Rahmetli udî, bestekâr Rüştü Eriç’i de radyoya alan oydu. Rüştü Hoca’yı Şehremini’deki evinde ziyaret ettiğimde, bu minnetini her vakit ifade ederdi. Nevzat Atlığ, nerede bir kıymet varsa bulup çıkaran, onu sahiplenen ve ortaya koyandı. Bir yetenek avcısı, kabiliyet keşşafıydı. İdare ettiği Türk Müziği Korosu’ndaki meşhur simalar arasında, tanburî Necdet Yaşar ve Fırat Kızıltuğ da vardı.

Bir vefa adamıydı Nevzat Hoca. Kadir kıymet bilirdi. Bu bakımdan onun da değeri hep bilindi. Dostluğa çok önem verirdi. Çağrılmayı beklemez, davet edilmişse icabet ederdi. Dost halkası çok genişti. Millî ve manevi faaliyetlerin ve hizmetlerin içinde olan bütün vakıf ve derneklere gider, yanlarında olurdu. Sevdiği meslektaşları çoktu ama galiba merhum bestekâr Selahattin İçli ile daha fazla samimiydi. Birçok toplantıya birlikte katıldıklarını görmüştüm.

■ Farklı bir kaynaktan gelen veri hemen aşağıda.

(* ===== verification/StoreProps.v ===== *)
(** * Properties of the board database

    The invariant every operation of [Store] keeps, and the abstract objects
    its tables implement: an append-only log per session, a FIFO queue per
    session, a lock per card, and a replace-all todo list per session. *)

From S2P Require Import Prelude RustStr Json Pipeline Todo Store.

Module StoreProps.
Import Store.

(** ** The invariant *)

Definition open_run (card_id : string) (r : CardSession) : Prop :=
  r_card_id r = card_id ∧ r_ended_at r = None.

#[export] Instance open_run_dec c r : Decision (open_run c r).
Proof. unfold open_run. apply _. Defined.

Definition open_runs (card_id : string) (l : list CardSession) : list CardSession :=
  filter (open_run card_id) l.

(** Referential integrity: every foreign key names a row that exists. *)
Definition card_refs (ps : gmap string Project) (ss : gmap string Session) (c : Card) : Prop :=
  is_Some (ps !! c_project_id c) ∧ references ss (c_worker_session_id c) = true ∧
  references ss (c_last_worker_session_id c) = true.

Definition session_refs (ps : gmap string Project) (cs : gmap string Card) (s : Session) : Prop :=
  references ps (s_project_id s) = true ∧ references cs (s_card_id s) = true.

Record refs (cs : gmap string Card) (ss : gmap string Session) (ps : gmap string Project)
    (rs : list CardSession) (es : list Event) : Prop := {
  refs_cards : map_Forall (λ _, card_refs ps ss) cs;
  refs_sessions : map_Forall (λ _, session_refs ps cs) ss;
  refs_runs : Forall (λ r, is_Some (cs !! r_card_id r)) rs;
  refs_events : Forall (λ e, is_Some (ss !! ev_session_id e)) es;
}.

(** The invariant of the tables; under [D] the completion times are part of it. *)
Record inv_if (D : Prop) (db : Db) : Prop := {
  inv_ids : map_Forall (λ k c, c_id c = k) (cards db);
  (** A card carries a completion time exactly while it is done. *)
  inv_done : D → map_Forall (λ _ c, is_Some (c_completed_at c) ↔ c_step c = "done") (cards db);
  (** At most one run per card is open. *)
  inv_runs : ∀ c, (length (open_runs c (runs db)) <= 1)%nat;
  (** A sealed session can never be resumed. *)
  inv_seal : map_Forall (λ _ s, is_Some (s_sealed_at s) → s_worker_step s = None) (sessions db);
  (** Events are numbered in the order they were appended. *)
  inv_seq : ∀ s, StronglySorted (λ a b, ev_seq a < ev_seq b) (session_events s db);
  inv_event_ids : NoDup (ev_id <$> events db);
  (** Queue ids grow and are never reused. *)
  inv_queue : StronglySorted (λ a b, q_id a < q_id b) (queued db);
  inv_next : Forall (λ q, q_id q < queued_next db) (queued db);
  inv_refs : refs (cards db) (sessions db) (projects db) (runs db) (events db);
}.
#[global] Arguments inv_ids {D} db _.
#[global] Arguments inv_done {D} db _ _.
#[global] Arguments inv_runs {D} db _.
#[global] Arguments inv_seal {D} db _.
#[global] Arguments inv_seq {D} db _.
#[global] Arguments inv_event_ids {D} db _.
#[global] Arguments inv_queue {D} db _.
#[global] Arguments inv_next {D} db _.
#[global] Arguments inv_refs {D} db _.
Abbreviation inv := (inv_if True).

(** *** Keeping references

    A change that deletes no row keeps the references, provided the rows it
    writes keep theirs or are checked. *)

Definition keys_kept {A} (m m' : gmap string A) : Prop := ∀ k, is_Some (m !! k) → is_Some (m' !! k).

Lemma keys_kept_refl {A} (m : gmap string A) : keys_kept m m.
Proof. by intros k. Qed.

Lemma keys_kept_insert {A} (m : gmap string A) k x : keys_kept m (<[k := x]> m).
Proof. intros i Hi. rewrite lookup_insert. by case_decide. Qed.

Lemma keys_kept_alter {A} (m : gmap string A) f k : keys_kept m (alter f k m).
Proof. intros i Hi. rewrite lookup_alter. case_decide; [|done]. subst. by apply fmap_is_Some. Qed.

Lemma references_Some {A} (m : gmap string A) k :
  references m k = true ↔ ∀ i, k = Some i → is_Some (m !! i).
Proof.
  destruct k as [i|]; simpl; [|naive_solver]. destruct (m !! i) eqn:E; simpl; [naive_solver|].
  split; [done|]. intros Hi. destruct (Hi i eq_refl) as [? ?]. congruence.
Qed.

Lemma references_kept {A} (m m' : gmap string A) k :
  keys_kept m m' → references m k = true → references m' k = true.
Proof. rewrite !references_Some. unfold keys_kept. eauto. Qed.

Create HintDb keys.
#[export] Hint Resolve keys_kept_refl keys_kept_insert keys_kept_alter references_kept : keys.

Lemma card_refs_kept ps ss ps' ss' c :
  keys_kept ps ps' → keys_kept ss ss' → card_refs ps ss c → card_refs ps' ss' c.
Proof. intros ? ? (Hp & Hw & Hl). split_and!; eauto with keys. Qed.

Lemma session_refs_kept ps cs ps' cs' s :
  keys_kept ps ps' → keys_kept cs cs' → session_refs ps cs s → session_refs ps' cs' s.
Proof. intros ? ? [Hp Hc]. split; eauto with keys. Qed.

Lemma refs_kept cs ss ps rs es cs' ss' ps' rs' es' :
  refs cs ss ps rs es → keys_kept cs cs' → keys_kept ss ss' → keys_kept ps ps' →
  (∀ k c, cs' !! k = Some c → cs !! k = Some c ∨ card_refs ps' ss' c) →
  (∀ k s, ss' !! k = Some s → (∃ s0, ss !! k = Some s0 ∧ s_project_id s0 = s_project_id s ∧
    s_card_id s0 = s_card_id s) ∨ session_refs ps' cs' s) →
  (∀ r, r ∈ rs' → (∃ r0, r0 ∈ rs ∧ r_card_id r0 = r_card_id r) ∨ is_Some (cs' !! r_card_id r)) →
  (∀ e, e ∈ es' → e ∈ es ∨ is_Some (ss' !! ev_session_id e)) →
  refs cs' ss' ps' rs' es'.
Proof.
  intros [Hc Hs Hr He] Kc Ks Kp Nc Ns Nr Ne. split.
  - intros k c Hk. destruct (Nc k c Hk) as [H0|]; [|done]. eapply card_refs_kept; [done..|by eapply Hc].
  - intros k s Hk. destruct (Ns k s Hk) as [(s0 & H0 & Ep & Ec)|]; [|done].
    destruct (Hs k s0 H0) as [Hp' Hc']. rewrite Ep in Hp'. rewrite Ec in Hc'. split; eauto with keys.
  - apply Forall_forall. intros r [(r0 & Hr0 & <-)|]%Nr; [|done]. rewrite Forall_forall in Hr. by apply Kc, Hr.
  - apply Forall_forall. intros e [H0|]%Ne; [|done]. rewrite Forall_forall in He. by apply Ks, He.
Qed.

(** Unchanged tables. *)
Lemma same_sessions (ss : gmap string Session) ps' cs' : ∀ k s, ss !! k = Some s →
  (∃ s0, ss !! k = Some s0 ∧ s_project_id s0 = s_project_id s ∧ s_card_id s0 = s_card_id s) ∨
  session_refs ps' cs' s.
Proof. eauto 6. Qed.

Lemma same_runs (rs : list CardSession) (cs' : gmap string Card) : ∀ r, r ∈ rs →
  (∃ r0, r0 ∈ rs ∧ r_card_id r0 = r_card_id r) ∨ is_Some (cs' !! r_card_id r).
Proof. eauto. Qed.

#[export] Hint Resolve same_sessions same_runs or_introl : keys.

(** ** Runs *)

Lemma open_runs_closing c id sid o sm t l :
  (length (open_runs c (closing id sid o sm t l)) <= length (open_runs c l))%nat.
Proof.
  induction l as [|r l IH]; [done|]. unfold open_runs, closing in *.
  rewrite fmap_cons, !filter_cons. destruct (run_matches id sid r).
  - rewrite (decide_False (P := open_run c (close_run o sm t r))) by (intros [_ ?]; done).
    case_decide; simpl; lia.
  - case_decide; simpl; lia.
Qed.

Lemma open_runs_closed c o t l : open_runs c (closing c None o None t l) = [].
Proof.
  apply filter_none, Forall_fmap, Forall_forall. intros r _ [Hc Ho]. simpl in *.
  unfold run_matches in *. destruct ((r_card_id r == c) && (r_ended_at r == None)) eqn:E; simpl in *.
  - done.
  - case_bool_decide as H1; case_bool_decide as H2; naive_solver.
Qed.

Lemma open_runs_intake c prev card t l :
  (length (open_runs c (intake_closed prev card t l)) <= length (open_runs c l))%nat.
Proof.
  unfold intake_closed. destruct (moved _ _); [|done].
  destruct (intake_outcome _); [apply open_runs_closing|done].
Qed.

(** ** Cards and sessions *)

Lemma stamped_done prev u t c :
  u_completed_at u = None → c_step c = prev →
  (is_Some (c_completed_at c) ↔ c_step c = "done") →
  let card := apply_update (stamped prev u t) c in
  is_Some (c_completed_at card) ↔ c_step card = "done".
Proof.
  intros Hu <- Hc. unfold stamped. rewrite Hu. destruct (u_step u) as [s|] eqn:Hs.
  - destruct u. simpl in *. subst. repeat case_bool_decide; subst; simpl; naive_solver.
  - simpl. rewrite Hu, Hs. done.
Qed.

Lemma apply_update_id u c : c_id (apply_update u c) = c_id c.
Proof. done. Qed.

Lemma sever_sealed st s :
  (is_Some (s_sealed_at s) → s_worker_step s = None) →
  is_Some (s_sealed_at (sever st s)) → s_worker_step (sever st s) = None.
Proof.
  unfold sever. destruct (s_worker_step s) as [w|] eqn:E; [|by rewrite E].
  case_bool_decide; simpl; [|done]. rewrite E. auto.
Qed.

Lemma sever_refs st s :
  s_project_id (sever st s) = s_project_id s ∧ s_card_id (sever st s) = s_card_id s.
Proof. unfold sever. by repeat case_match. Qed.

Muğla’nın Bodrum ilçesinde kızının yanında kalıyordu. Ara sıra telefonla arayıp hatırını soruyordum. Bütün derdi tasası müziğimizdi. Musikimize sahip çıkılması için titriyordu. Zengin bir müzik arşivi vardı. Sesli ve görüntülü bütün arşiv kayıtlarının kullanım haklarını 16 Eylül 2019 tarihli bir protokol ile İstanbul Üniversitesi Osmanlı Dönemi Müziği Uygulama ve Araştırma Merkezi’ne bağışlamıştı.

Farklı kurum ve kuruluşlar tarafından kendisine değişik yıllarda ödüller verildi. En anlamlı olanlarından biri de Cumhurbaşkanımız Recep Tayyip Erdoğan tarafından 2018’de kendisine takdim edilen “Necip Fazıl Saygı Mükâfatı’ydı. Ergun Balcı ve Hikmet Özkahraman onun için kıymetli eserler kaleme aldılar. Ama bundan sonra da hizmetlerini hatırlatacak kitaplar ve makaleler mutlaka yazılacaktır.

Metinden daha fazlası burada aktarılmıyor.